Yuriy Zavalnyouk, qui joue le personnage d’Amé, partage avec « L’OLJ » ses impressions après la première représentation de « Littoral », de Wajdi Mouawad, qui a été mise en scène juste après le confinement dans des conditions inhabituelles.

« J’ai beaucoup de tendresse pour mon personnage »

Yuriy Zavalnyouk. Photo DR

Depuis combien de temps connaissez-vous Wajdi Mouawad ?

Je l’ai rencontré en 2015 lorsque j’étais en 3e année au Conservatoire national supérieur d’art dramatique, dans le cadre d’un atelier de recherche, « Défenestrations », dont découlera Notre innocence au printemps 2018. On devait reprendre ce spectacle avant le confinement, mais tout a été annulé.

Le 18 mai, Wajdi nous a proposé de revenir au théâtre, puisque nous sommes des comédiens sous contrat, et nous avons échangé autour de notre expérience du confinement. On a commencé par reprendre le chœur de Notre Innocence, où, pendant quarante minutes, on parle tous ensemble : 18 comédiens face au public, et les mêmes paroles, les mêmes respirations, les mêmes silences. On a pensé qu’on pourrait le représenter partout, même dans la rue, mais en travaillant le texte, on s’est rendu compte qu’il ne nous allait plus. Alors on a décidé de monter Littoral. Nous sommes seize et avons organisé deux distributions : nous jouons sur deux horaires, 15h et 20h30.

Comment avez-vous préparé la mise en scène de « Littoral » dans un délai aussi court ?

Nous avons commencé les répétitions le 29 mai, et c’était très intense. En une journée, on faisait le travail d’une semaine. Wajdi a repris la même mise en scène qu’en 1997 et on a foncé avec lui ! Je suis très attaché à lui en tant que metteur en scène. Ce qui compte pour lui, c’est que le théâtre raconte une histoire. Il veut que les comédiens soient bouleversés et il s’arrange pour nous mettre dans des situations qui nous touchent personnellement.

Il est très humble, mais aussi très énergique. Pendant les répétitions, il était comme un enfant qui jouait avec nous : nous écoutions et nous faisions ce qu’il disait.

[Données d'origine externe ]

(** C12. Several requests in flight, on an activated device: when reads and writes
    whose messages fit a datagram are queued in any slots, all other requests are unused, finished or subscriptions
    that are not due, nothing has arrived and the platform takes the datagrams, the
    first call of [exo_operate] returns [EXO_WAITING] and leaves the platform in the
    state that sending the message of each of them, once, in the order of the slots,
    leads to (a random number, a send and a look at the clock for each), with
    message ids that follow one another.  When an answer to each of them has arrived
    (well-formed acknowledgements of version 1 with the message ids of the requests:
    a non-empty value that fits for a read, a success for a write, or an error other
    than unauthorized), the next call takes in all of them and returns [EXO_IDLE];
    what it does is the same for every order in which the network delivers them.
    Each request ends as a success or a failure by the code of the answer with its
    own message id, each value is, NUL terminated, at the start of the buffer of its
    own request, and all other requests and memory are as before.  The buffers of
    two reads must not be the same, and there are fewer than 256 requests. *)
Theorem requests_in_flight rc d e1 :
  exopal_udp_recv 576 (w_env w) = (rc, d, e1) -> rc <> 0 -> exopal_get_time e1 = (t1, e2) ->
  (forall x, x ∈ xs -> replies_to x) -> own_blocks ->
  let w1 := all_sent w sent e3 in
  exo_operate addr1 stack1 addr2 stack2 count w = Ok (EXO_WAITING, w1) /\ w_env w1 = e3 /\
  length sent = length xs /\
  (forall k x, xs !! k = Some x -> exists r now, sent !! k = Some (x_slot x, x_ask x (id_after (w_mid w) k) r, now)) /\
  exists w2,
    (forall answers e e4 t e5, answers ≡ₚ replies (w_mid w) xs -> arrives (a_msg <$> answers) e e4 ->
       exopal_get_time e4 = (t, e5) ->
       (forall j o, w_ops w !! j = Some o -> op_state o = EXO_REQUEST_SUBSCRIBED -> t < op_timeout o) ->
       exo_operate addr3 stack3 addr4 stack4 count (set_env e w1) = Ok (EXO_IDLE, set_env e5 w2)) /\
    (forall k x o, xs !! k = Some x -> w_ops w !! x_slot x = Some o ->
       let mid := id_after (w_mid w) k in
       (exists r now, w_ops w2 !! x_slot x =
          Some (op_set_state (verdict (x_reply x mid)) (now_pending (x_ask x mid r) now o))) /\
       (forall b blk, x_into x = Some b -> w_heap w !! b = Some blk ->
          w_heap w2 !! b = Some (value_in (default [] (m_payload (x_reply x mid))) blk))) /\
    (forall j, (forall x, x ∈ xs -> x_slot x <> j) -> w_ops w2 !! j = w_ops w !! j) /\
    (forall b, (forall x, x ∈ xs -> x_into x <> Some b) -> w_heap w2 !! b = w_heap w !! b).
Proof.
  intros Hrecv Hrc Htime Hrep Hown. pose proof (queue_awaited Hrep Hown) as Hf.
  assert (Hpos : (0 < count)%nat).
  { destruct queue_head as (x & Hk). destruct (pr_queued _ _ _ _ _ Hpr x) as [_ ?]; [by eapply list_elem_of_lookup_2|lia]. }
  destruct (answers_taken_in count _ _ addr3 stack3 addr4 stack4 Hs3 Hpos Hcount Hf) as (w2 & Hcall & Hops & Hother & Hval & Hblk).
  assert (Hin : forall a, a ∈ replies (w_mid w) xs <-> exists k x, xs !! k = Some x /\
    a = mk_answer (x_slot x) (x_reply x (id_after (w_mid w) k)) (x_into x)).
  { intros a. unfold replies. rewrite list_elem_of_lookup. setoid_rewrite list_lookup_imap. setoid_rewrite fmap_Some. done. }
  intros w1. split; [by eapply queue_call|]. split; [done|]. split; [by eapply accepts_length|].
  split; [intros k x; eapply accepts_lookup; [exact Hacc|apply Hpr]|]. exists w2. split.
  { intros answers e e4 t e5 Hp Harr Ht Hsub. apply (Hcall answers e e4 t e5 Hp Harr Ht). intros j o Ho Hs.
    destruct (queue_slot j) as [(k & x & o' & Hk & <- & Ho')|Hn].
    - destruct (sent_op k x o' Hk Ho') as (r & now & Hop). rewrite Hop in Ho. by injection Ho as <-.
    - apply (Hsub j o); [|done]. rewrite <- Ho. symmetry. by apply (pending_other j xs _ _ _ _ Hacc). }
  split; [|split].
  - intros k x o Hk Ho mid. assert (Ha : mk_answer (x_slot x) (x_reply x mid) (x_into x) ∈ replies (w_mid w) xs)
      by (apply Hin; by exists k, x). split.
    + destruct (sent_op k x o Hk Ho) as (r & now & Hop). exists r, now. by apply (Hops _ _ Ha).
    + intros b blk Hb Hbk. by apply (Hval _ b blk Ha).
  - intros j Hj. rewrite Hother; [by apply (pending_other j xs _ _ _ _ Hacc)|].
    intros a (k & x & Hk & ->)%Hin. apply Hj. by eapply list_elem_of_lookup_2.
  - intros b Hb. apply Hblk. intros a (k & x & Hk & ->)%Hin. apply Hb. by eapply list_elem_of_lookup_2.
Qed.
End Conversation.
End Build.
End Queue.

(** ** Witness *)

(** A read of "temp" in slot 1 and a write of "42" to "temp" in slot 2. *)
Definition new_write : exo_op := mk_op EXO_WRITE EXO_REQUEST_NEW (Some 3%nat) (Some 5%nat) 0 0 0 0 0 0 0.

Definition two_queued (e : Posix.os) : world Posix.os :=
  mk_world (sample_cik ++ [0]) (Some 0%nat) (Some 1%nat) (Some 2%nat) 65535 EXO_STATE_GOOD
    [lit "vnd" ++ [0]; lit "mdl" ++ [0]; lit "001" ++ [0]; lit "temp" ++ [0]; List.repeat 7 8; lit "42" ++ [0]]
    [exo_op_init new_read; new_read; new_write] e.

Definition reply (code : Z) (payload : option (list Z)) (mid : Z) : message := mk_msg 1 CT_ACK code mid [] [] payload.

Definition two_exchanges : list exchange :=
  [mk_exchange 1 (fun mid r => read_msg mid r (lit "temp") sample_cik) (reply CC_CONTENT (Some (lit "21"))) (Some 4%nat);
   mk_exchange 2 (fun mid r => write_msg mid r (lit "temp") sample_cik (lit "42")) (reply CC_CHANGED None) None].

Bien sûr, nous avons respecté le protocole sanitaire. Les premières semaines, nous avons répété avec des masques en respectant le mètre de distance, c’était compliqué de jouer tous ensemble. Il faut être très vigilant, au cas où l’un de nous tomberait malade.

Cela a été très étrange au départ, il a fallu réapprendre à travailler, mais là, on est reparti, surtout depuis le 7 juillet, où nous avons retrouvé notre public !

Qu’est-ce qui vous plaît dans l’histoire de cette pièce ?

J’aime le fait que c’est l’histoire d’un groupe. Il y a très peu d’objets sur scène, trois chaises, deux balais, un seau… L’histoire se construit essentiellement avec les comédiens et on s’amuse beaucoup entre nous. On se connaît très bien, on explore notre rapport à la mort ensemble et on se pose la question de savoir comment l’appréhender en tant que groupe. Au moment où nous devons laver le corps du père, qui représente le parent disparu pour chacun d’entre nous, l’atmosphère est électrique, et même si je sais qu’il ne s’agit pas de mon père, quelque chose de très profond surgit en moi et j’ai l’impression que je vis vraiment ce moment, c’est très émouvant.

J’ai aussi beaucoup de tendresse pour mon personnage, c’est un révolté, une petite brute. Je viens d’une famille de militaires et je suis familier du rapport qu’on peut avoir avec l’armée. Je le trouve naïf et en même temps, cela me plaît d’explorer sa violence sanguinaire.

Comment la pièce résonne-t-elle avec la situation actuelle selon vous ?

Le fait que la jeunesse ait dû s’arrêter de vivre pour préserver la vieillesse m’a marqué. On n’a pas le recul pour analyser l’effet que cela a produit sur toute une génération. La situation est très similaire dans Littoral : tant que Wilfrid n’a pas enterré son père, sa vie est bouleversée et il se demande comment inhumer son père pour ne plus vivre avec un mort.

Dès la première représentation de la pièce, on a senti un public très joyeux, il y avait une forme de fébrilité dans la salle. Les spectateurs étaient très réactifs et ils ont beaucoup réagi, surtout aux passages humoristiques ; on sent qu’ils sont heureux de retrouver le théâtre !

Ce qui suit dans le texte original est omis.